Samir Gouda

Zamalek
- Title: Assistant coach
- League: Egyptian Basketball Super League Basketball Africa League

Personal information
- Born: 3 May 1972 (age 53) Dakahlia, Egypt
- Listed height: 2.18 m (7 ft 2 in)
- Listed weight: 285 lb (129 kg)

Career information
- Playing career: 1994–2010
- Position: Center
- Number: 14
- Coaching career: 2020–present

Career history

Playing
- 1994–1995: Piratas de Quebradillas
- 1995–1996: Aris Thessaloniki
- 1996–1997: VAO
- 1997–1998: Iraklio
- 1998–1999: Peristeri
- 1999–2000: Al Riyadi Beirut
- 2000–2001: Zamalek
- 2001–2002: Apollon Limassol
- 2002–2003: Fenerbahçe
- 2003–2004: Apollon Limassol
- 2004–2005: Sagesse
- 2005–2006: Al-Ittihad Aleppo
- 2006–2007: Al Wasl
- 2007: Achilleas Kaimakli
- 2007–2008: Zamalek
- 2008–2010: Al Ahly

Coaching
- 2020–present: Zamalek (assistant)

Career highlights
- As player: Greek League All-Star (1997); As assistant coach: BAL champion (2021);

= Samir Gouda =

Egyptian basketball player

Samir Mahmoud Ahmed Gouda (born 3 May 1972) is an Egyptian-Ukrainian former professional basketball player and current coach.
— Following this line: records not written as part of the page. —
(** * state.js: a shallow embedding of the hierarchical state machine runtime

    The development follows [src/state.js].  JavaScript objects live in a
    heap addressed by object identity; every constructor and every prototype
    method of the source is a function in a monad that threads the heap,
    collects what the program makes observable (console lines and calls of the
    user's callbacks) and propagates exceptions.  Methods that call each other
    through the heap take a bound on the depth of nested calls.

    The user's callbacks are opaque.  An action is known by a label and a call
    of it is an event of the trace, recorded with the heap the action can see
    at that moment; actions neither write to the model nor raise.  A guard is
    a total function of what it is given: the message for a Transition,
    nothing for a Completion. *)

From Stdlib Require Import String List Arith Lia.
From stdpp Require Import base option list gmap strings.

Open Scope string_scope.
Open Scope list_scope.

(** ** Values and observable events *)

(** Object identity: the address of a JavaScript object. *)
Definition ref := nat.

(** Messages are opaque to the library; guards inspect them. *)
Definition Message := string.

(** A user callback (entry, exit or effect action), known by its label.
    The library never looks inside an action, it only calls it. *)
Definition Action := string.

Inductive Event :=
| LogEnter (node : ref)                        (* console.log( "Enter: " + node ) *)
| LogLeave (node : ref)                        (* console.log( "Leave: " + node ) *)
| Call (action : Action) (arg : option Message). (* action() or action( message ) *)

(** What a [Process] method hands back: [true], [false] or nothing. *)
Inductive JSVal := VUndefined | VBool (b : bool).

(** [v === true] *)
Definition strict_eq_true (v : JSVal) : bool :=
  match v with VBool true => true | _ => false end.

(** ** The classes of the source, one record per class *)

Module PseudoStateKind.
Inductive t := DeepHistory | EntryPoint | ExitPoint | Initial | ShallowHistory.

Definition IsInitial (k : t) : bool :=
  match k with
  | DeepHistory => true | EntryPoint => true | ExitPoint => false
  | Initial => true | ShallowHistory => true
  end.

Definition IsHistory (k : t) : bool :=
  match k with
  | DeepHistory => true | EntryPoint => false | ExitPoint => false
  | Initial => false | ShallowHistory => true
  end.
End PseudoStateKind.

(** The object [Path( source, target )] returns.  Its closures are kept as the
    node each one closes over: an element of [Exit] calls [OnExit] on its node
    ([None] is a closure over [undefined]), an element of [Enter] calls
    [BeginEnter], and [Complete] calls [EndEnter] on the target. *)
Module PathObj.
Record t := mk { Exit : list (option ref); Enter : list ref; Complete : ref }.
End PathObj.

Module Completion.
(** [Guard] takes no argument in the source; a pure guard is its value. *)
Record t := mk { Guard : bool; Path : PathObj.t; Effect : list Action }.
Definition push_Effect (a : Action) (c : t) : t :=
  mk (Guard c) (Path c) (Effect c ++ [a]).
End Completion.

Module Transition.
Record t := mk { Guard : Message -> bool; Path : PathObj.t; Effect : list Action }.
Definition push_Effect (a : Action) (c : t) : t :=
  mk (Guard c) (Path c) (Effect c ++ [a]).
End Transition.

Module Region.
Record t := mk {
  Name : string; Parent : option ref; IsActive : bool;
  Vertices : list ref; Initial : option ref; Current : option ref }.
Definition set_IsActive (b : bool) (r : t) : t :=
  mk (Name r) (Parent r) b (Vertices r) (Initial r) (Current r).
Definition set_Initial (x : ref) (r : t) : t :=
  mk (Name r) (Parent r) (IsActive r) (Vertices r) (Some x) (Current r).
Definition set_Current (x : ref) (r : t) : t :=
  mk (Name r) (Parent r) (IsActive r) (Vertices r) (Initial r) (Some x).
Definition push_Vertices (x : ref) (r : t) : t :=
  mk (Name r) (Parent r) (IsActive r) (Vertices r ++ [x]) (Initial r) (Current r).
End Region.

Module PseudoState.
(** [IsActive] is not set by the constructor: [None] is [undefined]. *)
Record t := mk {
  Kind : PseudoStateKind.t; Parent : ref;
  Completions : list Completion.t; IsActive : option bool }.
Definition set_IsActive (b : bool) (p : t) : t :=
  mk (Kind p) (Parent p) (Completions p) (Some b).
Definition set_Completions (cs : list Completion.t) (p : t) : t :=
  mk (Kind p) (Parent p) cs (IsActive p).
End PseudoState.

Module State.
Record t := mk {
  Name : string; Parent : option ref; IsActive : bool;
  Entry : list Action; Exit : list Action; Regions : list ref;
  Completions : list Completion.t; Transitions : list Transition.t;
  defaultRegion : option ref }.
Definition set_IsActive (b : bool) (s : t) : t :=
  mk (Name s) (Parent s) b (Entry s) (Exit s) (Regions s)
     (Completions s) (Transitions s) (defaultRegion s).
Definition push_Entry (a : Action) (s : t) : t :=
  mk (Name s) (Parent s) (IsActive s) (Entry s ++ [a]) (Exit s) (Regions s)
     (Completions s) (Transitions s) (defaultRegion s).
Definition push_Exit (a : Action) (s : t) : t :=
  mk (Name s) (Parent s) (IsActive s) (Entry s) (Exit s ++ [a]) (Regions s)
     (Completions s) (Transitions s) (defaultRegion s).
Definition push_Regions (x : ref) (s : t) : t :=
  mk (Name s) (Parent s) (IsActive s) (Entry s) (Exit s) (Regions s ++ [x])
     (Completions s) (Transitions s) (defaultRegion s).
Definition set_Completions (cs : list Completion.t) (s : t) : t :=
  mk (Name s) (Parent s) (IsActive s) (Entry s) (Exit s) (Regions s)
     cs (Transitions s) (defaultRegion s).
Definition set_Transitions (ts : list Transition.t) (s : t) : t :=
  mk (Name s) (Parent s) (IsActive s) (Entry s) (Exit s) (Regions s)
     (Completions s) ts (defaultRegion s).
Definition set_defaultRegion (x : ref) (s : t) : t :=
  mk (Name s) (Parent s) (IsActive s) (Entry s) (Exit s) (Regions s)
     (Completions s) (Transitions s) (Some x).
(** [IsSimple]: this.Regions.length === 0 *)
Definition IsSimple (s : t) : bool := Nat.eqb (length (Regions s)) 0.
End State.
He currently serves as an assistant coach for Zamalek of the Egyptian Super League. During his playing career, at a height of tall, and a weight of 129 kg (285 lbs.) Gouda played at the center position. As a player, Gouda represented his country's national team, as he was a member of the senior Egyptian national team.

==Professional career==
Gouda started his pro club career in 1994, with the Piratas de Quebradillas, in Puerto Rico's Baloncesto Superior Nacional (BSN) league. In 1995, he moved to Greece to play, and he would go on to spend four seasons playing there, with four different teams. In 1999, Gouda joined the Lebanese League club Al Riyadi Beirut, and he joined the Egyptian club Zamalek, in 2000.

In 2003, Gouda signed with the Turkish Super League club Fenerbahçe. Gouda finished his pro club playing career back in Egypt, with Al Ahly, in 2010.

==National team career==
Gouda played with the senior men's Egyptian national team at the 1994 FIBA World Championship. He tied a tournament record for the most rebounds in a game, with 16 rebounds, in a 76–69 win over Canada. Gouda also won bronze medals with Egypt at the 2001 FIBA Africa Championship and the 2003 FIBA Africa Championship.